Chinese investment in Australia was retreating even before the COVID-19 lockdowns and border closures that restrained international trade.

It has fallen for five consecutive years since the the blitz of WA-dominated deals around mainly iron ore and gold projects dating back to the first mining investment boom and a more recent run on lithium aimed at shoring up China’s commodity feeds.

WA has been the country’s biggest beneficiary. Billions have been invested across the State in not just projects such as CITIC’s Sino Iron magnetite mine at Cape Preston, the undeveloped West Pilbara iron ore venture and Tianqi’s partly owned Greenbushes lithium mine and newly-commissioned processing plant in Kwinana, but in equity and offtake deals with the likes of lithium miner Pilbara Minerals and Mt Gibson Iron.

Even Andrew Forrest’s Fortescue Metals Group got a helping hand back in 2009 when Hunan Valin Iron and Steel Group bought a big piece of the iron ore miner, helping it through an early financial squeeze. The Chinese steel producer, an FMG customer, remains the miner’s second biggest second shareholder with a highly profitable 7.4 per cent stake worth $4.3b.

Most of the investment was done well before political tensions began rising about six years ago.

The joint University of Sydney/KPMG investment report found Chinese investment in Australia plunged another 70 per cent in 2021 to $US598 million ($842m), well off historical highs of $US16.8b in 2008 and $US11.5b at the height of the last spending spree in 2016.

The political concerns have been a factor in the slide, as were Australia’s closed borders during COVID-19. Also, China a few years back moved in to rein in outbound spending by Chinese State-owned companies, and Australia has also tightened rules on some Chinese investment.

It means that while Australia is behind only the US in the amount of investment ($US110b) attracted from China since 2007, China now trails the US, Singapore and Canada in terms of inbound investment to Australia, according to the Foreign Investment Review Board.

Argonaut deputy chairman and long-time corporate adviser and dealmaker Liam Twigger says the “tide has turned on Chinese investment”.

He suggests that some Chinese investors are worried about putting more money into Australia in today’s charged political environment for fear of the investments being targeted in any crackdown on national security grounds.

“In a climate of high political tensions, they believe there’s a risk these assets get locked up,” Mr Twigger said. “They are very sensitive to that.”

However, Dr Hendrischke believes the environment, while chilly, may not be as bad as some think. He noted that Mr Xiao said “what he had to say” about Taiwan and that China had promoted a One China policy for 40 years.
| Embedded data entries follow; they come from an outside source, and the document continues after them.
(* ===== verification/SchedSafe.v ===== *)
(** * The system invariant of the scheduler and its preservation

    [sinv] is the invariant of the threads, objects, queues and suspended
    contexts.  It is stated with every thread suspended: a thread that runs its
    own code has the empty context, the thread inside a kernel call has the
    frames that call has still to return through.  [boundary] is the state
    between two kernel calls of the running thread. *)

From S2P Require Import Prelude Irql Sched SchedInv.

Local Open Scope Z_scope.
Import Irql Sched SchedInv.

(** ** What the other components promise *)

Class ServicesLaws (W : Type) {SV : Services W} := {
  svc_ok : W -> Prop;
  thread_live : W -> Z -> Z -> Prop;    (* a pool slot and its stack's handle *)
  root_ok : W -> Z -> Prop;             (* a root table that can be installed *)
  runtime_event : W -> Z -> Prop;       (* an event the finalize hook may set *)
  (** [w'] is as usable as [w]. *)
  quiet : W -> W -> Prop;
  quiet_law : forall w w', quiet w w' -> svc_ok w -> svc_ok w' /\
    (forall t h, thread_live w t h -> thread_live w' t h) /\ (forall r, root_ok w r -> root_ok w' r) /\
    (is_Some (FinalizeThreadHook w) -> is_Some (FinalizeThreadHook w')) /\
    (forall a, runtime_event w' a -> runtime_event w a);
  resolve_law : forall w t, svc_ok w -> t <> 0 -> exists f root,
    ResolveRootHook w = Some f /\ f t = (EC_SUCCESS, root) /\ root <> 0 /\ root_ok w root;
  switch_law : forall w root, svc_ok w -> root_ok w root ->
    exists w', SwitchAddressSpace root w = (EC_SUCCESS, w') /\ quiet w w';
  clock_law : forall w, svc_ok w -> quiet w (snd (SystemUpRealTime w));
  arm_law : forall w d, svc_ok w -> quiet w (snd (SetNextEvent d w));
  interrupt_law : forall w, svc_ok w -> quiet w (OnClockInterrupt w);
  observe_law : forall w f t, svc_ok w -> ObserveTimerHook w = Some f -> quiet w (f t w);
  enter_law : forall w owns t, svc_ok w -> OwnsThreadHook w = Some owns -> owns t = true ->
    exists f, EnterHook w = Some f /\ quiet w (f t w);
  finalize_law : forall w owns t, svc_ok w -> OwnsThreadHook w = Some owns -> owns t = true ->
    is_Some (FinalizeThreadHook w);
  (** A stage of the hook succeeds and sets only a runtime event; the root tables
      may go. *)
  stage_law : forall w0 f t stage w, svc_ok w0 -> FinalizeThreadHook w0 = Some f -> stage ∈ f t -> svc_ok w ->
    exists ev w', stage w = (EC_SUCCESS, ev, w') /\ svc_ok w' /\
      (forall t' h, thread_live w t' h -> thread_live w' t' h) /\
      (is_Some (FinalizeThreadHook w) -> is_Some (FinalizeThreadHook w')) /\
      (forall a, runtime_event w' a -> runtime_event w a) /\ (forall a, ev = Some a -> runtime_event w' a);
  release_law : forall w t h, svc_ok w -> thread_live w t h ->
    exists w1 w2, ReleaseStack h w = (EC_SUCCESS, w1) /\ PoolFree t w1 = Ok w2 /\ svc_ok w2 /\
      (forall t' h', t' <> t -> thread_live w t' h' -> thread_live w2 t' h') /\
      (is_Some (FinalizeThreadHook w) -> is_Some (FinalizeThreadHook w2)) /\
      (forall a, runtime_event w2 a -> runtime_event w a)
}.

Module SchedSafe.

(** ** Contexts *)

Definition PASSIVE0 : KE_IRQL_STATE := mkIrqlState KE_IRQL_PASSIVE_LEVEL 0 0.
Definition DISPATCH1 : KE_IRQL_STATE := mkIrqlState KE_IRQL_DISPATCH_LEVEL 1 0.
Definition INTERRUPT1 : KE_IRQL_STATE := mkIrqlState KE_IRQL_DISPATCH_LEVEL 1 1.

(** The guard a kernel call entered from passive level holds. *)
Definition held (b : bool) : KE_IRQL_GUARD :=
  mkIrqlGuard true true b KE_IRQL_PASSIVE_LEVEL KE_IRQL_DISPATCH_LEVEL 1.

(** The contexts a thread can have, with the IRQL state it has then. *)
Inductive frames_irql : list FRAME -> KE_IRQL_STATE -> Prop :=
| fi_user : frames_irql [] PASSIVE0
| fi_new : frames_irql [InTrampoline] PASSIVE0
| fi_yield b : frames_irql [InYield (held b)] DISPATCH1
| fi_sleep b : frames_irql [InSleep (held b)] DISPATCH1
| fi_set_event b : frames_irql [InSetEvent (held b)] DISPATCH1
| fi_semaphore b : frames_irql [InReleaseSemaphore (held b)] DISPATCH1
| fi_wait b : frames_irql [InWait (held b)] DISPATCH1
| fi_join b t : frames_irql [InWait (held b); InJoin t] DISPATCH1
| fi_interrupt : frames_irql [InTimerInterrupt] INTERRUPT1
| fi_exit : frames_irql [InExitAfterSchedule] DISPATCH1
| fi_finalize b t n : frames_irql [InSetEvent (held b); InFinalize t n; InReap] DISPATCH1.

(** Thread [j] is suspended in a join of thread [t]. *)
Definition joins (C : gmap Z (list FRAME)) (j t : Z) : Prop :=
  exists g, C !! j = Some [InWait g; InJoin t].

(** Thread [j] is suspended in the reaper, in the finalize hook of thread [t]. *)
Definition finalizes (C : gmap Z (list FRAME)) (j t : Z) : Prop :=
  exists g n, C !! j = Some [InSetEvent g; InFinalize t n; InReap].

(** ** The invariant *)

Definition obj_ok (d : DISPATCHER) : Prop :=
  Signature d = KDISPATCHER_SIGNATURE /\
  ((DType d = DISPATCHER_TYPE_EVENT /\ OwnerThread d = 0 /\ (SignalState d <> 0 -> WaitList d = [])) \/
   (DType d = DISPATCHER_TYPE_SEMAPHORE /\ OwnerThread d = 0 /\ 0 < Limit d < 2 ^ 31 /\
    0 <= SignalState d <= Limit d /\ (SignalState d <> 0 -> WaitList d = [])) \/
   (DType d = DISPATCHER_TYPE_MUTEX /\
    ((SignalState d = 1 /\ OwnerThread d = 0 /\ WaitList d = []) \/
     (SignalState d = 0 /\ OwnerThread d <> 0 /\ OwnerThread d ∉ WaitList d)))).

Definition owned (O : gmap OBJ DISPATCHER) (t : Z) : Z :=
  Z.of_nat (size (filter (fun x => OwnerThread x.2 = t) O)).

Definition owners_ok (T : gmap Z KTHREAD) (O : gmap OBJ DISPATCHER) : Prop :=
  (forall o d, O !! o = Some d -> OwnerThread d <> 0 ->
     exists th, T !! OwnerThread d = Some th /\ State th <> KTHREAD_STATE_TERMINATED) /\
  (forall t th, T !! t = Some th -> OwnedMutexCount th = owned O t).

Definition completions_ok (T : gmap Z KTHREAD) (O : gmap OBJ DISPATCHER) : Prop :=
  forall t, (is_Some (O !! Completion t) <-> is_Some (T !! t)) /\
    forall d, O !! Completion t = Some d -> DType d = DISPATCHER_TYPE_EVENT /\
      (SignalState d <> 0 -> exists th, T !! t = Some th /\ State th = KTHREAD_STATE_TERMINATED).

Definition contexts_ok (T : gmap Z KTHREAD) (C : gmap Z (list FRAME)) (I : gmap Z KE_IRQL_STATE) : Prop :=
  forall t th, T !! t = Some th -> exists k st, C !! t = Some k /\ frames_irql k st /\
    I !! t = Some st /\ (State th = KTHREAD_STATE_TERMINATED <-> k = [InExitAfterSchedule]).

Definition terminated (T : gmap Z KTHREAD) (t : Z) : Prop :=
  exists th, T !! t = Some th /\ State th = KTHREAD_STATE_TERMINATED.

(** What the wait of a thread joining [t] relies on. *)
Definition join_wait (T : gmap Z KTHREAD) (O : gmap OBJ DISPATCHER) (thj : KTHREAD) (t : Z) : Prop :=
  (State thj = KTHREAD_STATE_BLOCKED -> Dispatcher (WaitBlock thj) = Some (Completion t)) /\
  (State thj <> KTHREAD_STATE_BLOCKED -> CompletionStatus (WaitBlock thj) = EC_SUCCESS ->
     terminated T t /\ published O t).

(** What a pending join relies on. *)
Definition join_ok (T : gmap Z KTHREAD) (O : gmap OBJ DISPATCHER) (idle j t : Z) : Prop :=
  exists thj th, T !! j = Some thj /\ T !! t = Some th /\ t <> j /\ t <> idle /\
    TerminationMode th = KTHREAD_TERMINATION_MODE_JOINABLE /\
    TerminationClaimState th = CLAIM_JOIN_IN_PROGRESS /\
    join_wait T O thj t.

Definition joins_ok (T : gmap Z KTHREAD) (O : gmap OBJ DISPATCHER) (C : gmap Z (list FRAME)) (idle : Z) : Prop :=
  (forall j t, joins C j t -> join_ok T O idle j t) /\
  (forall i j t, joins C i t -> joins C j t -> i = j) /\
  (forall w t, kview wkey T w = Some (Completion t) -> joins C w t).

Definition idle_ok (T : gmap Z KTHREAD) (idle : Z) : Prop :=
  exists th, T !! idle = Some th /\ StackOwnedByKva th = false /\
    (State th = KTHREAD_STATE_RUNNING \/ State th = KTHREAD_STATE_READY).

Section invariant.
Context {W : Type} {SV : Services W} {SL : ServicesLaws W}.
Implicit Types (s : SCHED W).

Definition stacks_ok (T : gmap Z KTHREAD) (idle : Z) (w : W) : Prop :=
  svc_ok w /\ forall t th, T !! t = Some th -> t <> idle ->
    StackOwnedByKva th = true /\ thread_live w t (StackRange th).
He said the signals from Beijing indicated the country did want an improvement in relations. And there were Chinese companies already in Australia hopeful an improvement would enable them to resume their investment plans.

“There’s quite a few companies running businesses here who were thinking of expanding and increasing their exposure to Australia,” Dr Hendrischke said. “But they’ve been held back for largely political reasons.”